Task brief:
Only the stretch of the listing below that runs from the line with "Lemma costs_HelmChart_Uninstall path" through the line with "apply costs_free_then; [apply costs_event|]. intros" is to be printed, exactly and with both ends.

*** Block opens ***

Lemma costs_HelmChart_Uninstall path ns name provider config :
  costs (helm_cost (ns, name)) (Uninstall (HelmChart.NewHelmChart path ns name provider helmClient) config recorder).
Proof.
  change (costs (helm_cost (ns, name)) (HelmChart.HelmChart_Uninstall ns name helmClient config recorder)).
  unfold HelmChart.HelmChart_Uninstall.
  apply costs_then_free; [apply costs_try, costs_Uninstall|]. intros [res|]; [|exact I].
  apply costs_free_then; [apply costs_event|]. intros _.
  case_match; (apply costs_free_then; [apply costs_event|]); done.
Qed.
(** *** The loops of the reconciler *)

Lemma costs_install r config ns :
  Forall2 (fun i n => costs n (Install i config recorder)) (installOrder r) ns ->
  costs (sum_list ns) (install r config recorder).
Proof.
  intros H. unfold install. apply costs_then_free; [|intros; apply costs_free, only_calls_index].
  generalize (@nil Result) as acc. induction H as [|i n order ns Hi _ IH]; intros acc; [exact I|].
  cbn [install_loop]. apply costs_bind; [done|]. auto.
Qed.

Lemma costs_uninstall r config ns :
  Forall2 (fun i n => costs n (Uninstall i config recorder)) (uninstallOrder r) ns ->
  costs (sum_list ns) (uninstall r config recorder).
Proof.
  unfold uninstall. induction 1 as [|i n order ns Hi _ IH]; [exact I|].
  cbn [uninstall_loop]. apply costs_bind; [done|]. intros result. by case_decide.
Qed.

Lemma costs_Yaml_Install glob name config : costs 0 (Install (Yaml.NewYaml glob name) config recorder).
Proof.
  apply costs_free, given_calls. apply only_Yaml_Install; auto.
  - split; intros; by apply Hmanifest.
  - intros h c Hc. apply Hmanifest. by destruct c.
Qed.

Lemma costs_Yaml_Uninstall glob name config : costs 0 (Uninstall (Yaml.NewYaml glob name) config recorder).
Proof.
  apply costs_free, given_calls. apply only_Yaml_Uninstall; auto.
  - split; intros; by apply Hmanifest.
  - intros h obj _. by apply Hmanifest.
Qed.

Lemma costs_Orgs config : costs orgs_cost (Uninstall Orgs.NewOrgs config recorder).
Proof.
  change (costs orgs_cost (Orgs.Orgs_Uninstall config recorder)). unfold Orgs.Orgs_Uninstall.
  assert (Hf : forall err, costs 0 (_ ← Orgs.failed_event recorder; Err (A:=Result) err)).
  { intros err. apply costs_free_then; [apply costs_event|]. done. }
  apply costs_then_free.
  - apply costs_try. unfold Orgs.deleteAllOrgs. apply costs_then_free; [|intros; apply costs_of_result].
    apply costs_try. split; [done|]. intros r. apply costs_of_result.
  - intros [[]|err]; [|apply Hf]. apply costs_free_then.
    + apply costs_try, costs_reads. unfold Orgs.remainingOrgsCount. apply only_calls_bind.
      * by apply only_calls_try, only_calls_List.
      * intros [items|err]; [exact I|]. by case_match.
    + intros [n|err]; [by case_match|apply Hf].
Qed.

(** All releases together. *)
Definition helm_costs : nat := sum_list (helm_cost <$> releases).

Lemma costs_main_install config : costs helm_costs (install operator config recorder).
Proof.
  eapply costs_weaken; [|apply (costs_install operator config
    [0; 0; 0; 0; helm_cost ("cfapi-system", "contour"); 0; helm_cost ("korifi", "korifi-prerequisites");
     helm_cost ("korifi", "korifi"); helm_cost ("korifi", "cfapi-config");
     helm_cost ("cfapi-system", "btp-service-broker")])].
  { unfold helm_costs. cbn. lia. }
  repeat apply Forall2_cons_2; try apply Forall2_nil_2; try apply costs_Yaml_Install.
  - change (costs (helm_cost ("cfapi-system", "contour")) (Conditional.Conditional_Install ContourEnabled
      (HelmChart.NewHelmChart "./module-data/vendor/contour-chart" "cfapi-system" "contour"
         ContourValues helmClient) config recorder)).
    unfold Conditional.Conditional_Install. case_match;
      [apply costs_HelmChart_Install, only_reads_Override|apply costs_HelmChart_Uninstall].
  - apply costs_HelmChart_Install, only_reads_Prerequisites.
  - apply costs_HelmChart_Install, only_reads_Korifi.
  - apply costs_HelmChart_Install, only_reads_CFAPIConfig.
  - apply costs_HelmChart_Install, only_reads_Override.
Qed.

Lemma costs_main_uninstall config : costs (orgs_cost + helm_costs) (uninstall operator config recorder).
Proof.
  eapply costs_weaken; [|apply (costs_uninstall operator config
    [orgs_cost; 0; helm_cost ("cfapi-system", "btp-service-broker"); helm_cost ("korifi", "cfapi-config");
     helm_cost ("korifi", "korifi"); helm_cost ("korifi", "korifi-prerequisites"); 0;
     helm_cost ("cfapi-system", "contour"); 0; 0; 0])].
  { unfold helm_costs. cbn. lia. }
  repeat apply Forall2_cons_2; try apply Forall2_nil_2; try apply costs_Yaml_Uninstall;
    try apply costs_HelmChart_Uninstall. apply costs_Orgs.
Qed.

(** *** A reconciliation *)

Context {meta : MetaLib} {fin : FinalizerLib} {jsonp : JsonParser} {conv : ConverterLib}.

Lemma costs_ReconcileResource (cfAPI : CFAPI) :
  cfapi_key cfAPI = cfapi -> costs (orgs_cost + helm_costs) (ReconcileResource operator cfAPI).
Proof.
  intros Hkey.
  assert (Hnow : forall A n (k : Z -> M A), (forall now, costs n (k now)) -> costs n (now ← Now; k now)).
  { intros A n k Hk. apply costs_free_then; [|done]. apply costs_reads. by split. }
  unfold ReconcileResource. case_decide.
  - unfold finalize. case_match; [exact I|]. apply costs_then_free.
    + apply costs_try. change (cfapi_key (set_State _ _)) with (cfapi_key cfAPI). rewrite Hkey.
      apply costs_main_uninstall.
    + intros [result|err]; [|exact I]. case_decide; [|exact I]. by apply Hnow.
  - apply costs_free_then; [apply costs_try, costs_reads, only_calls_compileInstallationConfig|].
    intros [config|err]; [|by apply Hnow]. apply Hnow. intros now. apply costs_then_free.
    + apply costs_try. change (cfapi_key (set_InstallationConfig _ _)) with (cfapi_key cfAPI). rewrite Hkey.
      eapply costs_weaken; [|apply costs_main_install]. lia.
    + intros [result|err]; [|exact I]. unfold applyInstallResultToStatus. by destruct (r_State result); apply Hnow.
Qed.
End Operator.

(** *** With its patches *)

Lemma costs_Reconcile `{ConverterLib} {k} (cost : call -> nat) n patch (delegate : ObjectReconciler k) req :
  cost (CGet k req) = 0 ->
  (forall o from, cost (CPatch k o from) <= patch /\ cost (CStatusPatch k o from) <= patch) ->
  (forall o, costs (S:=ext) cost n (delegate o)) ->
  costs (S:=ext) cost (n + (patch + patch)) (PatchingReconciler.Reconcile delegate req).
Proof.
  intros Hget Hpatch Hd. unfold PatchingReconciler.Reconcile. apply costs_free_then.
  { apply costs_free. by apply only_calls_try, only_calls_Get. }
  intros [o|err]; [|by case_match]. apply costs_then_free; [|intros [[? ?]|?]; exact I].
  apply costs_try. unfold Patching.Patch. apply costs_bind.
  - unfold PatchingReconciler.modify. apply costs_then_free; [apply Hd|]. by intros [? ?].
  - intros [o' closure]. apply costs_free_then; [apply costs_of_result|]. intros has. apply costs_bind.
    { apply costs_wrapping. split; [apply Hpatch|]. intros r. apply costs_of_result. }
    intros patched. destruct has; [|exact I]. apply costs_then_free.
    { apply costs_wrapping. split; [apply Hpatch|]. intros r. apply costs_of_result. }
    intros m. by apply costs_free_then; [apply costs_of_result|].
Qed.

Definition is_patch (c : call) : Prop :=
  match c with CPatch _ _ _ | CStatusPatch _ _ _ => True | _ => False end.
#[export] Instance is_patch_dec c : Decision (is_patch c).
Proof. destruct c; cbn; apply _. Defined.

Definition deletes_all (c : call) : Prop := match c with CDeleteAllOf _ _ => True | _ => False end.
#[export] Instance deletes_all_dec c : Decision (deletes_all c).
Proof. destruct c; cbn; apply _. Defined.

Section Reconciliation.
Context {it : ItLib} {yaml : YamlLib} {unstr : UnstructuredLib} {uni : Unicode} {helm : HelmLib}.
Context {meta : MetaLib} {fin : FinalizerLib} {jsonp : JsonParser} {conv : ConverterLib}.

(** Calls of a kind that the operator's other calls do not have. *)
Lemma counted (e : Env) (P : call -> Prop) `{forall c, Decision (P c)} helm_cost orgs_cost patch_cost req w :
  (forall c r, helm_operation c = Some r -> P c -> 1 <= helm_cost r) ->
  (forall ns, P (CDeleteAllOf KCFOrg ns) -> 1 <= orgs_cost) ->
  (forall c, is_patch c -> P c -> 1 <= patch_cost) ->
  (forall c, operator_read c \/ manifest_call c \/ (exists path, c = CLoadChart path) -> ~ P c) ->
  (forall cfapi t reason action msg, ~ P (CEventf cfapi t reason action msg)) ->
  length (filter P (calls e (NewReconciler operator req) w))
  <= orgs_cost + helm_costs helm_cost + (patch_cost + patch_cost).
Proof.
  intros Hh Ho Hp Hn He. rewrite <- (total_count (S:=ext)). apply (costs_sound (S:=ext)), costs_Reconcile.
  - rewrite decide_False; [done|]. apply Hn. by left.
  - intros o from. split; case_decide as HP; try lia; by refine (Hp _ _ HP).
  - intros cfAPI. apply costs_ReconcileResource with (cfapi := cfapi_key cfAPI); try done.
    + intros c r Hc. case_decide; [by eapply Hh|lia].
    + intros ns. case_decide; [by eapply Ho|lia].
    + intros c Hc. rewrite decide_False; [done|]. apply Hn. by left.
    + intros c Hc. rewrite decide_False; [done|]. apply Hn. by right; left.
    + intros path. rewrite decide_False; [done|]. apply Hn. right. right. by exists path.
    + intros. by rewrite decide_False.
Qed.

*** Block closes ***
*** Block opens ***

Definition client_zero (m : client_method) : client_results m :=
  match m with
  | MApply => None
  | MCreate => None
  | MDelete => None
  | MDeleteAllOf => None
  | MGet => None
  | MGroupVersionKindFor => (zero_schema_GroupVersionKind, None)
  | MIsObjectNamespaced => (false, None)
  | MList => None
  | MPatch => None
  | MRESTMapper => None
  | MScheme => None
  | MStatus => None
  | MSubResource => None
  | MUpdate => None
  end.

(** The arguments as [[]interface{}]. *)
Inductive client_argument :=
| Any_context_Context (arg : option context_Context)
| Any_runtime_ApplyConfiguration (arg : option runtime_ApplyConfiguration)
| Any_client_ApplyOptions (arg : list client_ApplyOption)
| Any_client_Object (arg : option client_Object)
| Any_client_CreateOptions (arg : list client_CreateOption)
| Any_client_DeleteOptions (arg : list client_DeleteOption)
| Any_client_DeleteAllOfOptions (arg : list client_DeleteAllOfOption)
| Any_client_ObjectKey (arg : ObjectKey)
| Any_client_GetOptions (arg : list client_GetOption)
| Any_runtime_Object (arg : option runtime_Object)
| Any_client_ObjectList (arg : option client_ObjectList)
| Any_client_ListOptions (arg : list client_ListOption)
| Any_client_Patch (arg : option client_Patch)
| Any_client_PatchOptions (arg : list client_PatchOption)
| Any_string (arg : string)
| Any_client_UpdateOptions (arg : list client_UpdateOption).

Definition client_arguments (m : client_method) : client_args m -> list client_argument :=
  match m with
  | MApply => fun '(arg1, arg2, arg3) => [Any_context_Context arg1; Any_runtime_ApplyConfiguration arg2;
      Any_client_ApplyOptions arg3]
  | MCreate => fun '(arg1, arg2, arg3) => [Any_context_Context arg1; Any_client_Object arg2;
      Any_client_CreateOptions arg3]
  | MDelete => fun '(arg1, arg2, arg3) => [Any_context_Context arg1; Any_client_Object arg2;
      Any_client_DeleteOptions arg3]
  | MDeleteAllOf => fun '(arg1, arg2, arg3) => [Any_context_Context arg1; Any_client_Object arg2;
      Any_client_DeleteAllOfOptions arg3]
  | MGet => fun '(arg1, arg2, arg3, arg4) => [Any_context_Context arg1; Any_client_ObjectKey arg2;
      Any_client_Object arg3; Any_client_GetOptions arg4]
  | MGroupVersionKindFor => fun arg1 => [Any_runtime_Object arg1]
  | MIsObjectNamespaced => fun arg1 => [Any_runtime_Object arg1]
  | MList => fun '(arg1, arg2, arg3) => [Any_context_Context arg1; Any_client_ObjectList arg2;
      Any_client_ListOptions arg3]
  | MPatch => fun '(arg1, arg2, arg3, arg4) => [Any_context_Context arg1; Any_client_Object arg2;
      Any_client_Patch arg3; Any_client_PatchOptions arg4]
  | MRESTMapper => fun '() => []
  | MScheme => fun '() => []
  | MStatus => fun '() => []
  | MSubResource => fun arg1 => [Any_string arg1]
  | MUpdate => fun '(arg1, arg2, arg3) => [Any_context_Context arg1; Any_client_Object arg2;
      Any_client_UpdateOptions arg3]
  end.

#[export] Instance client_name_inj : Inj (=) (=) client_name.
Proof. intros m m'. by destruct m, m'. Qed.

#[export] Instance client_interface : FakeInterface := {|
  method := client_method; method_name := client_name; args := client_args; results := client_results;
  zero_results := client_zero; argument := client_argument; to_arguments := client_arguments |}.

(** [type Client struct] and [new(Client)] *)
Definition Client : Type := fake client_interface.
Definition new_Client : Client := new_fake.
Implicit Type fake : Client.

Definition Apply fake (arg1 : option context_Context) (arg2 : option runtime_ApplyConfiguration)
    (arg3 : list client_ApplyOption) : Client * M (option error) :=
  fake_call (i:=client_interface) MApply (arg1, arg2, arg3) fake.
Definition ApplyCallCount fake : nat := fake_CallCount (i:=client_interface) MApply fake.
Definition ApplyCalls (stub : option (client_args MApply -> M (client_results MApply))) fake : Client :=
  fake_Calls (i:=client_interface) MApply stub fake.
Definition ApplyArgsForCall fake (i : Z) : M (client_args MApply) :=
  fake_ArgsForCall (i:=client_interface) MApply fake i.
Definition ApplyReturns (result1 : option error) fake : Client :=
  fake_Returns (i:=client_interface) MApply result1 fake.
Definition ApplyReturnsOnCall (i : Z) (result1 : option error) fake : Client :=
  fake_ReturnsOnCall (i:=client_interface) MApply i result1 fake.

*** Block closes ***

Problem solution:
Lemma costs_HelmChart_Uninstall path ns name provider config :
  costs (helm_cost (ns, name)) (Uninstall (HelmChart.NewHelmChart path ns name provider helmClient) config recorder).
Proof.
  change (costs (helm_cost (ns, name)) (HelmChart.HelmChart_Uninstall ns name helmClient config recorder)).
  unfold HelmChart.HelmChart_Uninstall.
  apply costs_then_free; [apply costs_try, costs_Uninstall|]. intros [res|]; [|exact I].
  apply costs_free_then; [apply costs_event|]. intros _.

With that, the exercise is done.